Vidas Secretas

PARTE VEINTIOCHO

 

Cuando Mary despertó, sentía el cuerpo pesado e inmediatamente reconocía que traía otra ropa y sintió como si su cuerpo estuviera despertando   de alguna borrachera. Pero era imposible poco a poco pequeñas luces de ciertos acontecimientos llegaron a su mente, ruidos de pisadas, sombras, alguien con bata blanca y murmullos

 

—¿Qué carajos pasó? — No terminaba de procesar todo cuando, vio entrar a alguien, primero vio sus zapatos, luego como que tenía en manos un plato de algo humeante, pero cuando siguió alzando la mirada y pudo ver quién era el que estaba ahí en la puerta de su habitación no podía creerlo, sintió que todo su cuerpo emanaba un calor intenso, pero definitivamente no era producto de la fiebre o eso quería creer.

 

—¿Qué maldita broma está? Usted no puede estar en mi departamento, no entiendo nada, la cabeza empieza a darme vueltas.

 

Maximiliano se asustó en ese instante, pero luego pensó que tal vez ella debía estar asustada, ya que entendía muchas cosas. Puso el plato de sopa sobre la mesa de noche y se sentó al borde de la cama, tocando su frente inmediatamente.

 

—Lo bueno es que la fiebre cedió por completo, debe ser normal, pero ya irán sintiéndose mejor—Mientras tocaba su frente para verificar que fuera cierto.

 

Lo decía con tanta tranquilidad y naturalidad, que Mary se empezaba a poner nerviosa. Lo veía tan preocupado por ella, tan angustiado, que decidió no preguntar nada por más raro que parezca.
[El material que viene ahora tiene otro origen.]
(* ===== verification/Net.v ===== *)
(** * libtgvoip/NetworkSocket.cpp: addresses, the obfuscated TCP transport, SOCKS5

    Addresses and their comparison; the framing of packets on a TCP relay
    connection ([NetworkSocketTCPObfuscated]); the client side of SOCKS5,
    its handshake and the encapsulation of datagrams
    ([NetworkSocketSOCKS5Proxy]).

    The socket underneath is its environment: the bytes that arrive and how
    the kernel cuts them, and whether it failed, are arguments.  AES in
    counter mode (a callback of [VoIPController::crypto]) and the resolver
    of domain names are parameters. *)

From Stdlib Require Import ZArith Lia.
From stdpp Require Import base tactics list numbers option.
From S2P Require Import Prelude Words Memory Buffers Streams.
From stdpp Require Import list.
Open Scope Z_scope.

(** [htons] and [ntohs] on a little-endian machine. *)
Definition htons (x : Z) : Z := Z.lor (Z.land (Z.shiftr x 8) 255) (Z.shiftl (Z.land x 255) 8).

Lemma htons_involutive x : is_u16 x → htons (htons x) = x.
Proof.
  intros Hx. unfold htons.
  assert (∀ a b, is_u8 a → Z.lor a (Z.shiftl b 8) = a + b * 256) as Hadd.
  { intros. by rewrite lor_shiftl_add by (done || lia). }
  rewrite !land_255, !Z.shiftr_div_pow2 by lia. change (2 ^ 8) with 256.
  rewrite !Hadd by (apply Z.mod_pos_bound; lia). dlia.
Qed.
Lemma htons_range x : is_u16 (htons x).
Proof.
  unfold htons. rewrite lor_shiftl_add by (rewrite ?land_255; try apply Z.mod_pos_bound; lia).
  rewrite !land_255. pose proof (Z.mod_pos_bound x 256 ltac:(lia)).
  pose proof (Z.mod_pos_bound (Z.shiftr x 8) 256 ltac:(lia)). lia.
Qed.

(* ================================================================== *)
(** ** Addresses *)

Module NetworkAddress.

(** [IPv4Address] keeps the four octets as a [uint32_t] in memory order (what
    [inet_pton] stores), [IPv6Address] its sixteen octets. *)
Inductive t := IPv4 (address : Z) | IPv6 (address : bytes).

#[export] Instance eq_dec : EqDecision t.
Proof. solve_decision. Defined.

Definition wf (a : t) : Prop :=
  match a with IPv4 z => is_u32 z | IPv6 l => wf_bytes l ∧ length l = 16%nat end.

Definition eqb (a b : t) : bool :=
  match a, b with
  | IPv4 x, IPv4 y => x =? y
  | IPv6 x, IPv6 y => bool_decide (x = y)
  | _, _ => false
  end.

Definition IsEmpty (a : t) : bool :=
  match a with
  | IPv4 x => x =? 0
  | IPv6 l => (le_val (take 8 l) =? 0) && (le_val (drop 8 l) =? 0)
  end.

(** [PrefixMatches]; [None] is a shift by the width of the type or more. *)
Definition PrefixMatches (prefix : Z) (self other : t) : option bool :=
  match self, other with
  | IPv4 x, IPv4 y =>
      let n := u32 (32 - prefix) in
      if n <? 32 then
        let mask := u32 (Z.shiftl 4294967295 n) in
        Some (Z.land x mask =? Z.land y mask)
      else None
  | _, _ => Some false
  end.

(** The octets in the order they are written. *)
Definition octets (a : t) : bytes := match a with IPv4 x => le_bytes 4 x | IPv6 l => l end.
End NetworkAddress.

Lemma land_high_mask x k :
  is_u32 x → 0 ≤ k ≤ 32 → Z.land x (u32 (Z.shiftl 4294967295 k)) = (x / 2 ^ k) * 2 ^ k.
Proof.
  intros Hx Hk. rewrite <- Z.shiftl_mul_pow2, <- Z.shiftr_div_pow2 by lia.
  apply Z.bits_inj'. intros i Hi. rewrite Z.land_spec, Z.shiftl_spec by lia.
  unfold u32. change 4294967296 with (2 ^ 32).
  destruct (Z.lt_ge_cases i 32).
  - rewrite Z.mod_pow2_bits_low, Z.shiftl_spec by lia. change 4294967295 with (Z.ones 32).
    destruct (Z.lt_ge_cases i k).
    + rewrite (Z.testbit_neg_r _ (i - k)), (Z.testbit_neg_r (Z.shiftr x k)) by lia. apply andb_false_r.
    + rewrite Z.ones_spec_low, Z.shiftr_spec by lia. rewrite andb_true_r. f_equal. lia.
  - rewrite Z.mod_pow2_bits_high, andb_false_r by lia. symmetry.
    rewrite Z.shiftr_spec by lia. replace (i - k + k) with i by lia.
    rewrite <- (Z.mod_small x (2 ^ 32)) by lia. apply Z.mod_pow2_bits_high. lia.
Qed.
Le gustaba que alguien se preocupara por ella, que alguien estuviera ahí para ella.

 


» El médico índico que debes comer algo.

 

—¿Médico dijo? — Observando cómo una pequeña vena resaltaba en su cuello, al parecer estaba enojado por algo que pensaba ella.

 

—Te voy a contar para que termines de entender las cosas, fui a dejar a mi hijo a la escuela y la otra señorita que no recuerdo su nombre, la chaparra, me dijo que estabas enferma y Máximo se preocupó y prometí venir a verte para que pueda entrar a la puerta.

 

—¿Está acá por Maxito entonces? — Maximiliano sintió un dejo de pesimismo en su voz.

 

—La verdad, yo me preocupé, también no lo puedo negar, pero vamos, tome la sopa, esperé —. Se acercó a ella, puso la bandeja de madera y acomodó una servilleta en su pecho, como si fuera una niña pequeña.

 

—La servilleta no era necesario, pero gracias — Sonriendo para luego empezar a tomar la sopa, ante un expectante Maximiliano.

 

》 Debería quejarse con el servicio, delivery de la sopa, está algo salada, pero se puede comer — Cuando lo dijo, Maximiliano ladeó los ojos.

 


» ¿Dije algo malo por la sopa? —Ahí estaba esa inocencia que lo volvió loco.

 

—La verdad es que mira yo— Se sentía algo nervioso el decir que le la había preparado

 

—¿No fue Delivery? Entonces usted la —se tapó la boca de la sorpresa, ya que por el rostro avergonzado de Maximiliano era la respuesta que no esperaba. — Mire cómo me la tomo, no está tan mal en serio, mire, ve.

 

No podía creer que aún despeinaba, que aun después de todo lo que había pasado se viera tan dulce y tierna, no podía dejar de ver esos labios que media hora antes

 

—Al diablo todo — tomó a Mary de las caderas, pero cuando iba a acercarse a ser el quien la bese, la pobre cayó casi inconsciente sobre el pecho de Maximiliano.

 


» Mary, Mary — Tratando de que reaccionara, le asustaba que se pudiera enfermar aún más — Edward, llama al médico ese y pregúntale si esto es normal — iba a seguir gritando cuando sintió pequeños ronquidos, Mary había caído en su sueño profundo. Todo fue producto de la fiebre,

 

—Agradezco a tu fiebre y tu sueño, porque no sé si yo ¡Maldita sea Mary ¿Qué haces conmigo? ¡¡Me desconozco por completo cuando estoy a tu lado!

 

—No era necesario que te la tomaras todo, soy pésimo en la cocina, pero a mi favor, tengo que decir, es la primera vez que hago algo como eso.

 

—Pero para ser la primera vez no estaba tan mal, tengo algo de sed, ¿me puede traer una botella de agua? Por favor.

 

Como decirle a ese hombre que se preocupó por ella, como decirle a ese hombre que mientras comía no dejaba de observarla, como podía decirle que la sopa había estado hecha un desastre y necesitaba algo para pasar el trago amargo.

 

Cuando Maximiliano salió encontró la olla de sopa vacía. Miró a Edward.